◆ TASK PROMPT ◆
Look through the data and write out every line with the word "forall" in it.

◆ INFORMATION ◆

(* ===== verification/Ip4Spec.v ===== *)
(** * What IPv4 promises to those who send

    The classes of the states that contain the module, and the theorem about
    [ip4_output]: routing, the header, and the frame on the wire. *)

From stdpp Require Import gmultiset.
From S2P Require Import Prelude Strings Onescomp Def Chksum Ip4Addr Eth Alloc Memp Mem Pbuf PbufRef PbufAlloc PbufStore PbufPool PbufTrim Ethernet EthArp EthArpOps EthArpOut LwipPort ArpSpec EthInput Receive Acd AcdOps Ip4 HeadMem Ip4Ops Icmp.

(** ** Definitions *)

(** The ARP module in a larger state. *)
Definition arp_in P1 P2 X K `{!PoolAlloc P1} `{!PoolAlloc P2} `{!LinkDriver X} (pn : Part K (net P1 P2 X)) : ArpUser P1 P2 X K.
Proof.
  refine {| held := fun _ => ∅; user_inv := fun k E => arp_ok (part (Part := pn) k) E |}.
  - intros k E Hn. by rewrite (right_id_L ∅ (⊎)).
  - intros k E n E' _ Hn _. rewrite (right_id_L ∅ (⊎)) in Hn. by rewrite part_set.
Defined.

(** The module of IPv4 on top of a state whose invariant does not know it. *)
Section WithIp.
Context {P1 P2 : Type} `{!PoolAlloc P1} `{!PoolAlloc P2} {X : Type} `{!LinkDriver X}.
Context {K : Type} (pn : Part K (net P1 P2 X)) (pi : Part K ip_mod) (A : Apart pn pi) (U : ArpUser P1 P2 X K).
Hypothesis blind : forall k E m, @user_inv _ _ _ _ _ _ _ _ U k E -> @user_inv _ _ _ _ _ _ _ _ U (set_part (Part := pi) m k) E.

Definition with_ip : ArpUser P1 P2 X K.
Proof using A U.
  refine {| held := @held _ _ _ _ _ _ _ _ U;
            user_inv := fun k E => @user_inv _ _ _ _ _ _ _ _ U k E /\ ip_wf (netifs (net_of k)) (ip_of k) |}.
  - intros k E [Hk _]. by apply (@user_arp _ _ _ _ _ _ _ _ U).
  - intros k E n E' [Hk Hw] Hn Hnet. split; [by apply (@user_set _ _ _ _ _ _ _ _ U k E)|].
    unfold net_of, ip_of in *. by rewrite part_set, apart_left, Hnet.
Defined.

Lemma with_ip_user : IpUser P1 P2 X K (U := with_ip).
Proof using blind.
  split; [done | by intros k E [_ Hw] |]. intros k E m [Hk _] Hw. split; [by apply blind|].
  unfold net_of, ip_of in *. by rewrite apart_right, part_set.
Qed.

(** Conflict detection does not mind. *)
Context (pm : Part K acd_mod) (B : Apart pm pi).
Lemma with_ip_acd : AcdUser P1 P2 X K (pm := pm) (U := U) -> AcdUser P1 P2 X K (pm := pm) (U := with_ip).
Proof using B.
  intros [H1 H2 H3]. split; [done | by intros k E [Hk _]; apply (H2 k E)|]. intros k E m [Hk Hw] Hm. split; [by apply H3|].
  unfold net_of, ip_of in *. by rewrite (@apart_left _ _ _ _ _ B), (@apart_right _ _ _ _ _ H1).
Qed.

End WithIp.

(** ** Properties *)

Section Properties.
Context {P1 P2 : Type} `{!PoolAlloc P1} `{!PoolAlloc P2} {X : Type} `{!LinkDriver X}.
Context {K : Type} {pn : Part K (net P1 P2 X)} {pi : Part K ip_mod} {U : ArpUser P1 P2 X K} {V : IpUser P1 P2 X K}.
Implicit Type k : K.
#[local] Set Default Proof Using "Type*".
Variable custom_free_function : ptr -> store P1 P2 -> res (store P1 P2).
Variable fresh_byte : nat -> Z.
Hypothesis fresh_u8 : forall i, is_u8 (fresh_byte i).
Variable ip4_frag : ptr -> Z -> Z -> K -> res (K * Z).
Hypothesis frag_ok : frag_contract ip4_frag.

(** C7: ip4_output sends a packet as a datagram. For a packet that is ours alone,
    without empty pbufs, it returns, and all invariants are kept. Without a route
    it returns ERR_RTE, without room for the header ERR_BUF, and nothing is
    changed. Otherwise the identification is counted up, and the datagram is the
    packet behind a header with the interface's address as its source when none is
    given, whose checksum verifies. If the datagram fits the interface, there is
    room for the frame header and the link address is known (the destination is a
    broadcast or multicast address, or the ARP table has the next hop), then
    exactly this datagram is on the wire, in one frame to that address, behind at
    most the ARP requests that are due. *)
Theorem ip4_output_correct k E p b l src dest ttl tos proto : own k E p b l -> no_empty l ->
  (forall a, src = Some a -> is_u32 a) -> is_u32 dest -> is_u8 ttl -> is_u8 tos -> is_u8 proto ->
  exists k' r rt, ip4_output custom_free_function fresh_byte ip4_frag p src dest ttl tos proto k = Ok (k', r) /\ user_inv k' E /\
    netifs (net_of k') = netifs (net_of k) /\ routed (netifs (net_of k)) (ip_of k) dest rt /\
    match rt with
    | None => k' = k /\ r = ERR_RTE
    | Some np => exists nif, netifs (net_of k) !! np = Some nif /\
        if header_room b IP_HLEN then
          let n := tot_len b + IP_HLEN in
          let from := if ip4_addr_isany (default IPADDR_ANY src) then ip_addr nif else default IPADDR_ANY src in
          let h := sent_header tos n (header_id proto n (ip_of k)) ttl proto from dest in
          let d := h ++ chain_data (areas (st_of k)) ((p, b) :: l) in
          ip_of k' = snd (next_ip_id proto n (ip_of k)) /\ (forall addr, inet_chksum addr d IP_HLEN = Ok 0) /\
          forall hw again, fits nif n = true -> header_room b (SIZEOF_ETH_HDR + IP_HLEN) = true -> n <= 1504 ->
            link_address np dest nif (arp_table (net_of k)) hw again ->
            exists fs, (fs = again \/ fs = []) /\
              wire (device (net_of k')) = wire (device (net_of k)) ++ fs ++ [frame_of hw (hwaddr nif) ETHTYPE_IP d]
        else k' = k /\ r = ERR_BUF
    end.
Proof.
  intros H He Hsrc Hdest Httl Htos Hproto. pose proof (own_inv _ _ _ _ _ H) as Hk. pose proof (own_lookup _ _ _ _ _ H) as Hb.
  unfold ip4_output. rewrite (get_some _ _ _ Hb), bind_ok, (own_ref _ _ _ _ _ H), Z.eqb_refl. cbn [lwip_assert]. rewrite bind_ok.
  destruct (route_ok k E dest Hk) as (rt & -> & Hrt). rewrite bind_ok. destruct rt as [np|].
  2: { by exists k, ERR_RTE, None. }
  destruct (routed_some _ _ _ _ Hrt) as [nif Hnif].
  destruct (output_if_ok custom_free_function fresh_byte fresh_u8 ip4_frag frag_ok k E p b l src dest ttl tos proto np nif H He Hnif Hsrc Hdest Httl Htos Hproto)
    as (k' & r & -> & Hk' & Hn & _ & Hrest).
  exists k', r, (Some np). split; [done|]. split; [done|]. split; [done|]. split; [done|]. exists nif. split; [done|].
  destruct (header_room b IP_HLEN) eqn:Er; [|done]. cbv zeta in *. destruct Hrest as [Hip Hsend]. split; [done|].
  set (from := if ip4_addr_isany _ then _ else _) in *. set (n := tot_len b + IP_HLEN) in *.
  assert (Hfrom : is_u32 from).
  { destruct (ao_netifs _ _ (user_arp _ _ Hk) np nif Hnif) as (_ & _ & _ & Ha & _).
    unfold from. destruct (ip4_addr_isany _); [done|]. destruct src as [a|]; [by apply Hsrc | by unfold is_u32]. }
  destruct (next_ip_id_wf _ proto n _ (ip_user_wf k E Hk)) as [_ Hid].
  destruct (so_payload _ _ (user_whole k E Hk) p b Hb) as (pa & o & dd & Hpb & _).
  destruct (own_data _ _ _ _ _ H) as (_ & _ & Hlb & _).
  assert (Hnr : is_u16 n).
  { unfold header_room in Er. rewrite Hpb, !andb_true_iff, !Z.leb_le in Er. unfold n, IP_HLEN in *. split; lia. }
  split; [intros addr; by apply sent_header_verifies|].
  intros hw again Hfit Hroom Hmax Hlink. destruct (Hsend Hfit) as (k1 & Hready & (n' & ->) & Hres). rewrite Hroom in Hready.
  rewrite net_set_net in Hres |- *. apply (ready_wire _ _ _ _ _ _ _ _ _ _ _ _ Hready Hres Hlink).
  rewrite length_app. pose proof (packet_length _ _ _ _ (own_packet _ _ _ _ _ H)) as Hl.
  destruct (packet_cons _ _ _ _ _ _ (own_packet _ _ _ _ _ H)) as (_ & _ & _ & Ht & _). cbn [snd] in *. rewrite total_len_cons in Hl. cbn [snd] in Hl.
  change (length (sent_header _ _ _ _ _ _ _)) with 20%nat. unfold n, IP_HLEN in *. lia.
Qed.

End Properties.

(** ** Witnesses *)

(** The system after boot, with IPv4, and a packet of 8 bytes from the heap to
    255.255.255.255. *)
Module Ip4Demo.
Import ArpSpec.Demo.

Definition stacked : Type := net pool pool mmio * ip_mod.
Definition stacked_net : Part stacked (net pool pool mmio) := part_fst _ _.
Definition stacked_ip : Part stacked ip_mod := part_snd _ _.
Definition arp_user : @ArpUser pool pool mmio stacked witness_pool witness_memp demo_link stacked_net :=
  @arp_in pool pool mmio stacked witness_pool witness_memp demo_link stacked_net.
Definition stacked_apart : Apart stacked_net stacked_ip := apart_pair _ _.
Definition stacked_user : @ArpUser pool pool mmio stacked witness_pool witness_memp demo_link stacked_net :=
  @with_ip pool pool witness_pool witness_memp mmio demo_link stacked stacked_net stacked_ip stacked_apart arp_user.

Lemma stacked_ip_user : @IpUser pool pool mmio stacked witness_pool witness_memp demo_link stacked_net stacked_ip stacked_user.
Proof. apply with_ip_user. by intros [n m'] E m Hk. Qed.

Definition ip_demo : ip_mod := IpMod [0] (Some 0) 7 None None None 0 IPADDR_ANY IPADDR_ANY.
Definition boot_demo : stacked := (net_demo (pbuf_boot heap_fresh), ip_demo).

Lemma ip_demo_ok : ip_wf {[0 := demo_if]} ip_demo.
Proof.
  split; cbn; try (unfold IPADDR_ANY; solve_u).
  - repeat constructor. by eexists.
  - intros np [= <-]. by eexists.
Qed.

Lemma boot_demo_ok : @user_inv _ _ _ _ _ _ _ _ stacked_user boot_demo ∅.
Proof. split; [|exact ip_demo_ok]. cbn. by apply net_demo_ok, boot_ok. Qed.

(** Nothing is cut into pieces. *)
Definition no_frag (p : ptr) (np a : Z) (k : stacked) : res (stacked * Z) := Ok (k, ERR_MEM).

Definition packet_alloc : res (stacked * option ptr) :=
  @on_packets pool pool mmio stacked stacked_net (option ptr) (@pbuf_alloc pool pool witness_pool witness_memp no_custom noise PBUF_IP 8 PBUF_RAM) boot_demo.

Lemma packet_alloc_some : match packet_alloc with Ok (_, Some _) => true | _ => false end = true.
Proof. by vm_compute. Qed.

End Ip4Demo.

Import ArpSpec.Demo Ip4Demo.

Lemma ip4_output_correct_witness : exists k q k' r d, packet_alloc = Ok (k, Some q) /\
  @ip4_output pool pool witness_pool witness_memp mmio demo_link stacked stacked_net stacked_ip no_custom noise no_frag q None 0xffffffff 64 0 IP_PROTO_UDP k = Ok (k', r) /\
  length d = 8%nat /\
  (wire_log (device (@net_of pool pool mmio stacked stacked_net k'))).1 =
    [frame_of ethbroadcast (hwaddr demo_if) ETHTYPE_IP (sent_header 0 28 7 64 IP_PROTO_UDP (ip_addr demo_if) 0xffffffff ++ d)].
Proof.
  destruct (@user_ram pool pool witness_pool witness_memp mmio demo_link stacked stacked_net stacked_ip stacked_user stacked_ip_user no_custom noise noise_u8
    boot_demo ∅ PBUF_IP 8 boot_demo_ok) as (s' & [q|] & Ea & Hr); [by unfold PBUF_IP | by unfold is_u16 | |].
  2: { pose proof packet_alloc_some as H. unfold packet_alloc in H. rewrite Ea in H. discriminate H. }
  destruct Hr as (o & Ho & Hown & _). set (k := @set_st pool pool mmio stacked stacked_net s' boot_demo) in *.
  destruct (@ip4_output_correct pool pool witness_pool witness_memp mmio demo_link stacked stacked_net stacked_ip stacked_user stacked_ip_user no_custom noise noise_u8
    no_frag) with (k := k) (E := {[+ q +]} ⊎ ∅ : gmultiset ptr) (p := q) (b := fresh_ram q o 8) (l := @nil (ptr * pbuf)) (src := @None Z) (dest := 0xffffffff) (ttl := 64) (tos := 0) (proto := IP_PROTO_UDP)
    as (k' & r & rt & Eo & _ & _ & Hrt & Hcase).
  - intros k0 E p np a Hk _ _ _. by exists k0, ERR_MEM.
  - exact Hown.
  - constructor.
  - done.
  - unfold is_u32; lia.
  - unfold is_u8; lia.
  - unfold is_u8; lia.
  - unfold is_u8, IP_PROTO_UDP; lia.
  - destruct rt as [np|].
    2: { exfalso. inversion Hrt as [| |_ Hno]. specialize (Hno 0 demo_if eq_refl eq_refl). discriminate Hno. }
    destruct Hcase as (nif & Hnif & Hcase). change (({[0 := demo_if]} : gmap Z netif) !! np = Some nif) in Hnif.
    apply lookup_singleton_Some in Hnif as [<- <-].
    assert (Hroom : forall n, 0 <= n <= 34 -> header_room (fresh_ram q o 8) n = true).
    { intros n Hn. unfold PBUF_IP in Ho. unfold header_room. cbn. change (negb _) with true. cbn [andb]. apply andb_true_iff. rewrite !Z.leb_le. lia. }
    rewrite (Hroom IP_HLEN) in Hcase by by unfold IP_HLEN. destruct Hcase as (_ & _ & Hwire).
    destruct (Hwire ethbroadcast [] eq_refl) as (fs & Hfs & Hw); [apply Hroom; unfold SIZEOF_ETH_HDR, IP_HLEN; lia | unfold IP_HLEN; cbn; lia | by apply LinkBroadcast |].
    assert (fs = []) as -> by (by destruct Hfs).
    exists k, q, k', r, (chain_data (areas (@st_of pool pool mmio stacked stacked_net k)) [(q, fresh_ram q o 8)]).
    split; [exact Ea|]. split; [exact Eo|]. split; [|exact Hw].
    pose proof (packet_length _ _ _ _ (own_packet _ _ _ _ _ Hown)) as Hl. apply Nat2Z.inj. rewrite Hl. done.
Defined.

◆ EXPECTED ANSWER ◆
Hypothesis blind : forall k E m, @user_inv _ _ _ _ _ _ _ _ U k E -> @user_inv _ _ _ _ _ _ _ _ U (set_part (Part := pi) m k) E.
Hypothesis fresh_u8 : forall i, is_u8 (fresh_byte i).
  (forall a, src = Some a -> is_u32 a) -> is_u32 dest -> is_u8 ttl -> is_u8 tos -> is_u8 proto ->
          ip_of k' = snd (next_ip_id proto n (ip_of k)) /\ (forall addr, inet_chksum addr d IP_HLEN = Ok 0) /\
          forall hw again, fits nif n = true -> header_room b (SIZEOF_ETH_HDR + IP_HLEN) = true -> n <= 1504 ->
    assert (Hroom : forall n, 0 <= n <= 34 -> header_room (fresh_ram q o 8) n = true).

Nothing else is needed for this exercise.